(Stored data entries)
--

(** * Distance Vector with Poisoned Reverse (PoisonedReverse.py)

    A shallow embedding of the [Router] class and of the round loop
    [distance_vector] of [src/PoisonedReverse.py], and the properties of
    the repository's specification stated over it.

    Python dictionaries keep their insertion order, and that order decides
    which destination a loop visits first (hence which exception is raised
    first), so a dictionary is an association list: [dict_set] overwrites
    the value of a present key in place and appends an absent key at the
    end, [dict_get] returns the first binding.  Exceptions are the error
    side of [result].  Costs are Python integers or [float('inf')]. *)

From Stdlib Require Import ZArith List String Bool Lia OrderedTypeEx
  DecimalString.
Import ListNotations.
Open Scope string_scope.
Open Scope Z_scope.
Open Scope list_scope.

(** ** Exceptions and the error monad *)

Inductive pyerr : Type :=
| KeyError (k : string)
| TypeError
| ValueError
| OverflowError.

Inductive result (A : Type) : Type :=
| Ok (a : A)
| Raise (e : pyerr).
Arguments Ok {A} a.
Arguments Raise {A} e.

Definition bind {A B : Type} (m : result A) (f : A -> result B) : result B :=
  match m with
  | Ok a => f a
  | Raise e => Raise e
  end.

Notation "x <- m ;; k" := (bind m (fun x => k))
  (at level 61, m at next level, right associativity).
Notation "' p <- m ;; k" := (bind m (fun x => match x with p => k end))
  (at level 61, p pattern, m at next level, right associativity).

(** ** Dictionaries *)

Definition dict (V : Type) : Type := list (string * V).

Section Dict.
Context {V : Type}.

Fixpoint dict_get (d : dict V) (k : string) : option V :=
  match d with
  | [] => None
  | (k', v) :: t => if String.eqb k' k then Some v else dict_get t k
  end.

Fixpoint dict_set (d : dict V) (k : string) (v : V) : dict V :=
  match d with
  | [] => [(k, v)]
  | (k', v') :: t =>
      if String.eqb k' k then (k', v) :: t else (k', v') :: dict_set t k v
  end.

Definition dict_keys (d : dict V) : list string := map fst d.
Definition dict_values (d : dict V) : list V := map snd d.

(** [d[k]] as an expression: [KeyError] when the key is absent. *)
Definition getitem (d : dict V) (k : string) : result V :=
  match dict_get d k with
  | Some v => Ok v
  | None => Raise (KeyError k)
  end.

Fixpoint dict_remove (d : dict V) (k : string) : dict V :=
  match d with
  | [] => []
  | (k', v) :: t => if String.eqb k' k then t else (k', v) :: dict_remove t k
  end.

(** [del d[k]]: [KeyError] when the key is absent. *)
Definition delitem (d : dict V) (k : string) : result (dict V) :=
  match dict_get d k with
  | Some _ => Ok (dict_remove d k)
  | None => Raise (KeyError k)
  end.
End Dict.

(** ** Costs: a Python [int] or [INF = float('inf')] *)

Inductive cost : Type :=
| Fin (z : Z)
| Inf.

Definition cost_ltb (a b : cost) : bool :=
  match a, b with
  | Fin x, Fin y => x <? y
  | Fin _, Inf => true
  | Inf, _ => false
  end.

Definition cost_eqb (a b : cost) : bool :=
  match a, b with
  | Fin x, Fin y => x =? y
  | Inf, Inf => true
  | _, _ => false
  end.

(** [a <= b] on costs, as "not [b < a]". *)
Definition cost_le (a b : cost) : Prop := cost_ltb b a = false.

(** An [int] added to a [float] is first converted to a [float]; the
    conversion raises [OverflowError] from [2^1024 - 2^970] on (the first
    integer that rounds to [2^1024]). *)
Definition float_ok (z : Z) : bool := Z.abs z <? 2 ^ 1024 - 2 ^ 970.

(** What an advertised vector holds under a key: a cost when the vector is
    a distance vector, a dictionary when it is a dictionary of them. *)
Inductive pyval : Type :=
| PCost (c : cost)
| PDict (d : dict cost).

(** [c + v] for an [int] [c]. *)
Definition py_add (c : Z) (v : pyval) : result cost :=
  match v with
  | PCost (Fin z) => Ok (Fin (c + z))
  | PCost Inf => if float_ok c then Ok Inf else Raise OverflowError
  | PDict _ => Raise TypeError
  end.

(** [min(l)] for the order [ltb]: the first smallest element, [ValueError]
    on an empty list.  Costs compare with [cost_ltb]; names compare by code
    point, which on UTF-8 bytes is [String.ltb]. *)
Section Min.
Context {A : Type} (ltb : A -> A -> bool).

--

Each line of the entries that contains the word "loop" should be listed.

REPLY TO THE EXERCISE:
    A shallow embedding of the [Router] class and of the round loop
    which destination a loop visits first (hence which exception is raised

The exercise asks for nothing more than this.